The utility function for the performance of your team for fantasy football is yours and yours alone. There are perhaps players out there for whom nothing short of a championship season will afford any sort of happiness whatsoever. Others will glean a good bit of utility simply from making the playoffs. I argue, however, that most fantasy football managers gain the greatest bit of utility simply from not building a team that in the end causes embarrassment. This is my utility function in a nutshell. I don't want to embarrass myself. Therefore, my goal should be to build a team that has the greatest probability of winning at least 6 games (in a 14 game season), as that is my threshold value for "not embarrassing". If you win more games that that, maybe you'll make the playoffs and that'd be fun, and if you do you could win, because we all know that fantasy football playoffs are a complete crap shoot. Here then is my fantasy football "don't draft an abomination" strategy. If you follow these simply steps, your team will win 6 games. I promise. Let us assume a 12-team league with standard rules in which you start 2 running backs, 3 wrs, and a flex each week (a "deep" league true, but fairly standard). The draft has 16 rounds. Here then, are your commandments:

1. Draft a kicker in the 16th round.

2. Draft a TE in the 15th round. Do not fall for Tony Gonzales, Antonio Gates, Jason Witten, or Dallas Clark. There are tons of decent tight ends (Visanthe Shiancoe...Heath Miller...That Havner guy from Green Bay....Vernon Davis...Kellen Winslow....Jeremey will end up with one of these guys. If you don't, it is because your league-mates are drafting two tight ends, in which case you will win anyway because they are idiots).

3. Draft a Defense in the 14th round.

4. For the three positions above, play the waiver wire relentlessly. Rams playing Detroit this week? Start 'em! Jacksonville's kicker playing Cleveland at home? Time to cut Lawrence Tynes! Basically use only 3 roster spots on these three positions, no matter what.

5. Don't draft a QB before the 9th round unless your league has some weirdo scoring system (like a point per completion which apparently happens in Facebook leagues) or a rule allowing you to flex a QB some number of times (like my CBS Sportsline League does). If it's one QB the whole way, take one in the 9th or 10th round and hope it works out. If you must, draft a second one in 13th round.

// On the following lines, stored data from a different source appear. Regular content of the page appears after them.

Lemma find_bracket_local_witness :
  exists br, find_bracket grid5 1400 = Ok br /\ brackets grid5 1400 br.
Proof.
  destruct (find_bracket_local grid5 1400) as [a [r0 [Ha [Hr [_ [_ H]]]]]].
  - apply preprocess_dense.
  - apply preprocess_ascending.
  - vm_compute. discriminate.
  - vm_compute. discriminate.
  - exists (mkRow 0 0 [inject_Z 0; 0; inject_Z 0 - 0]),
           (mkRow 4000 0 [inject_Z 4; 0; inject_Z 4 - 0]).
    repeat split; vm_compute; discriminate.
  - vm_compute in Ha. inversion Ha; subst a.
    vm_compute in Hr. inversion Hr; subst r0.
    apply H.
    + vm_compute. reflexivity.
    + exists (mkRow 2000 0 [inject_Z 2; 0; inject_Z 2 - 0]).
      split; vm_compute; reflexivity.
Defined.

(** C5 (as stated) fails by the bound of the forward search. In the frame
    [burst] (blocks 0..6, then every 1000 blocks up to 9000; interval 1000)
    the in-range target 6 has approximate position 0; the forward search
    reads positions 0..4 only and returns [(4, 5)], but the row at position
    5 has block 5, which is before the target. *)
Lemma find_bracket_window_exhausted :
  (2 <= len burst)%Z
  /\ in_range burst 6
  /\ find_bracket burst 6 = Ok (4, 5)%Z
  /\ iloc burst 5 = Ok (mkRow 5 0 [inject_Z 5; 0; inject_Z 5 - 0])
  /\ ~ brackets burst 6 (4, 5)%Z.
Proof.
  split; [vm_compute; discriminate|].
  split.
  { exists (mkRow 0 0 [inject_Z 0; 0; inject_Z 0 - 0]),
           (mkRow 9000 0 [inject_Z 15; 0; inject_Z 15 - 0]).
    repeat split; vm_compute; discriminate. }
  split; [vm_compute; reflexivity|].
  split; [vm_compute; reflexivity|].
  intros [_ [before [after [_ [Hafter [_ Hle]]]]]].
  vm_compute in Hafter. inversion Hafter; subst after.
  vm_compute in Hle. apply Hle. reflexivity.
Qed.

(** ** Interpolation *)



(** *** The blend in binary64 *)









Lemma interpolate_data_try_Interpolated (data : DataFrame) (t : Q) (r : InterpRow) :
  interpolate_data_try data t = Ok (Interpolated r) ->
  exists before_row after_row, r = interpolate before_row after_row t.
Proof.
  unfold interpolate_data_try.
  destruct (len data <=? 1)%Z.
  - destruct (len data =? 0)%Z; intro H; [discriminate|].
    inv_bind H. discriminate.
  - intro H. inv_bind H.
    destruct (fst x <? 0)%Z; [inv_bind H; discriminate|].
    destruct (snd x >=? len data)%Z; [inv_bind H; discriminate|].
    do 2 inv_bind H. inversion H. eauto.
Qed.

(** C8. Whenever [interpolate_data] synthesises a row at target [t], the
    row's block is [t] itself and its day is [floor (t / BLOCKS_PER_DAY)];
    for an integral target this is the floor division [b / BLOCKS_PER_DAY]
    that [load_data] applies to the block column. *)
Theorem interpolate_data_block_day (data : DataFrame) (t : Q) (r : InterpRow) :
  interpolate_data data t = Interpolated r ->
  i_block r = t /\
  i_day r = Qfloor (t / inject_Z BLOCKS_PER_DAY) /\
  (forall b : Z, t == inject_Z b -> i_day r = (b / BLOCKS_PER_DAY)%Z).
Proof.
  intro H.
  assert (E : exists before_row after_row, r = interpolate before_row after_row t).
  { unfold interpolate_data in H.
    destruct (interpolate_data_try data t) eqn:T.
    - subst a. eapply interpolate_data_try_Interpolated; eauto.
    - destruct (get_frame_data_shape data t) as [G | [r' [G _]]];
        rewrite G in H; discriminate. }
  destruct E as [rb [ra ->]].
  split; [reflexivity|]. split; [reflexivity|].
  intros b Hb. change (i_day (interpolate rb ra t))
    with (Qfloor (t / inject_Z BLOCKS_PER_DAY)).
  rewrite <- (Qfloor_div_Z b BLOCKS_PER_DAY) by reflexivity.
  apply Qfloor_comp. rewrite Hb. reflexivity.
Qed.

Lemma interpolate_data_block_day_witness :
  i_block grid5_at_1500 = 1500 /\
  i_day grid5_at_1500 = Qfloor (1500 / inject_Z BLOCKS_PER_DAY) /\
  (forall b : Z, 1500 == inject_Z b -> i_day grid5_at_1500 = (b / BLOCKS_PER_DAY)%Z).
Proof.
  apply (interpolate_data_block_day grid5 1500 grid5_at_1500).
  vm_compute. reflexivity.
Defined.

(** ** Chart windows *)

Lemma every_nth_In {A : Type} (n k : nat) (l : list A) (x : A) :
  In x (every_nth n k l) -> In x l.
Proof.
  revert k. induction l as [|y l IH]; simpl; intros k H; auto.
  destruct k.
  - destruct H as [H|H]; auto. right. eapply IH; eauto.
  - right. eapply IH; eauto.
Qed.

Lemma downsample_In (w : list (Z * Row)) (x : Z * Row) :
  In x (downsample w) -> In x w.
Proof.
  unfold downsample, iloc_step.
  destruct (MAX_DATA_POINTS_PER_CHART <? Z.of_nat (length w))%Z; auto.
  apply every_nth_In.
Qed.

Lemma downsample_head (w : list (Z * Row)) :
  hd_error (downsample w) = hd_error w.
Proof.
  unfold downsample, iloc_step.
  destruct (MAX_DATA_POINTS_PER_CHART <? Z.of_nat (length w))%Z; auto.
  destruct w; reflexivity.
Qed.

Lemma optimize_chart_data_Ok (data : DataFrame) (t : Q) (mb : Z) (col : string)
    (c : ChartData) :
  optimize_chart_data data t mb col = Ok c ->
  exists w, chart_window data t mb = Ok w /\
            window_data c = downsample (snd w) /\
            start_block c = fst (fst w) /\ end_block c = snd (fst w).
Proof.
  unfold optimize_chart_data. intro H. inv_bind H.
  inversion H; subst; simpl. eauto.
Qed.

Lemma chart_window_Ok (data : DataFrame) (t : Q) (mb : Z) (w : Q * Q * list (Z * Row)) :
  chart_window data t mb = Ok w ->
  fst (fst w) = py_max 0 (t - inject_Z (CHART_WINDOW_SIZE / 2)) /\
  snd (fst w) = py_min (inject_Z mb) (t + inject_Z (CHART_WINDOW_SIZE / 2)) /\
  forall lr, In lr (snd w) ->
    In lr (rows data) /\
    fst (fst w) <= inject_Z (block (snd lr)) <= snd (fst w).
Proof.
  unfold chart_window. intro H. do 2 inv_bind H. inversion H; subst; simpl.
  repeat split.
  - apply filter_In in H0. destruct H0 as [H0 _].
    apply In_iloc_slice in H0. exact H0.
  - apply filter_In in H0. destruct H0 as [_ H0].
    apply andb_true_iff in H0. apply Qle_bool_iff. tauto.
  - apply filter_In in H0. destruct H0 as [_ H0].
    apply andb_true_iff in H0. apply Qle_bool_iff. tauto.
Qed.

(** C7. Every row of the window returned by [optimize_chart_data] for the
    target [B] has its block in [[max(0, B - W/2), min(M, B + W/2)]], where
    [W] is the chart window size and [M] the [max_block] argument. *)
Theorem window_rows_in_range (data : DataFrame) (B : Q) (M : Z) (col : string)
    (c : ChartData) (lr : Z * Row) :
  optimize_chart_data data B M col = Ok c ->
  In lr (window_data c) ->
  let W := inject_Z CHART_WINDOW_SIZE in
  Qmax 0 (B - W / 2) <= inject_Z (block (snd lr))
  /\ inject_Z (block (snd lr)) <= Qmin (inject_Z M) (B + W / 2).
Proof.
  intros H Hin W.
  apply optimize_chart_data_Ok in H. destruct H as [w [Hw [Hd _]]].
  rewrite Hd in Hin. apply downsample_In in Hin.
  apply chart_window_Ok in Hw. destruct Hw as [Hs [He Hall]].
  destruct (Hall lr Hin) as [_ [Hlo Hhi]]. rewrite Hs in Hlo. rewrite He in Hhi.
  assert (Hhalf : inject_Z (CHART_WINDOW_SIZE / 2) == W / 2) by reflexivity.
  destruct (py_max_bounds 0 (B - inject_Z (CHART_WINDOW_SIZE / 2))) as [M1 M2].
  destruct (py_min_bounds (inject_Z M) (B + inject_Z (CHART_WINDOW_SIZE / 2))) as [N1 N2].
  split.
  - apply Q.max_lub; lra.
  - apply Q.min_glb; lra.
Qed.

Lemma window_rows_in_range_witness :
  let lr := (2%Z, mkRow 2000 0 [2; 0; 2]) in
  let W := inject_Z CHART_WINDOW_SIZE in
  Qmax 0 (2000 - W / 2) <= inject_Z (block (snd lr))
  /\ inject_Z (block (snd lr)) <= Qmin (inject_Z 4000) (2000 + W / 2).
Proof.
  intros lr.
  apply (window_rows_in_range grid5 2000 4000 flow_in grid5_chart lr).
  - vm_compute. reflexivity.
  - unfold grid5_chart, window_data. right. right. left. reflexivity.
Defined.

Lemma downsample_small (w : list (Z * Row)) :
  (Z.of_nat (length w) <= MAX_DATA_POINTS_PER_CHART)%Z -> downsample w = w.
Proof.
  intro H. unfold downsample.
  destruct (MAX_DATA_POINTS_PER_CHART <? Z.of_nat (length w))%Z eqn:C; auto.
  apply Z.ltb_lt in C. lia.
Qed.

Lemma every_nth_ascending (n k : nat) (w : list (Z * Row)) :
  ascending w -> ascending (every_nth n k w).
Proof.
  unfold ascending. revert k. induction w as [|x w IH]; simpl; intros k H; auto.
  inversion H as [|b bs Hs Hall]; subst.
  destruct k; [|auto]. simpl. constructor; [auto|].
  apply Forall_forall. intros z Hz.
  unfold blocks_of in Hz. apply in_map_iff in Hz. destruct Hz as [lr [<- Hin]].
  apply every_nth_In in Hin.
  rewrite Forall_forall in Hall. apply Hall.
  unfold blocks_of. apply in_map_iff. eauto.
Qed.

Lemma downsample_ascending (w : list (Z * Row)) :
  ascending w -> ascending (downsample w).
Proof.
  intro H. unfold downsample, iloc_step.
  destruct (MAX_DATA_POINTS_PER_CHART <? Z.of_nat (length w))%Z; auto.
  apply every_nth_ascending, H.
Qed.

Lemma chart_window_ascending (data : DataFrame) (t : Q) (mb : Z)
    (w : Q * Q * list (Z * Row)) :
  ascending (rows data) -> chart_window data t mb = Ok w -> ascending (snd w).
Proof.
  intros Hs H. unfold chart_window in H. do 2 inv_bind H.
  inversion H; subst; simpl.
  apply ascending_filter. unfold iloc_slice.
  apply ascending_firstn, ascending_skipn, Hs.
Qed.

(** The window returned for a frame in ascending block order is in
    ascending block order. *)
Lemma optimize_chart_data_ascending (data : DataFrame) (t : Q) (mb : Z)
    (col : string) (c : ChartData) :
  ascending (rows data) ->
  optimize_chart_data data t mb col = Ok c -> ascending (window_data c).
Proof.
  intros Hs H. apply optimize_chart_data_Ok in H.
  destruct H as [w [Hw [Hd _]]]. rewrite Hd.
  apply downsample_ascending. eapply chart_window_ascending; eauto.
Qed.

6. Draft the last two starting RBs on the board (or at least one of them). This year Julius Jones and Cedric Benson were available in the 7th or even 8th round of many fantasy drafts (later in "less competitive" leagues). Having these guys as your 4th and 5th running backs will basically ensure that no matter what happens, you will field a solid team with a chance to win every single week.

7. On your 16-man roster, end up with at least 5RBs and 6WRs. Keep drafting them. "No Quarterback, eh?" mocks your friend while sipping on his 4th Miller Lite while taking Heath Miller in the 8th round? Pick Ray Rice. "Still no QB?" he says next round? Take Hines Ward.

8. No handcuffs. If you have 5 starting RBs on your team, you don't need handcuffs.

Following this simple 8 point strategy, your team will never suck. No matter what. No amount of injuries can devastate you, and somebody will step up and lead to the promised land of 7 or 8 victories.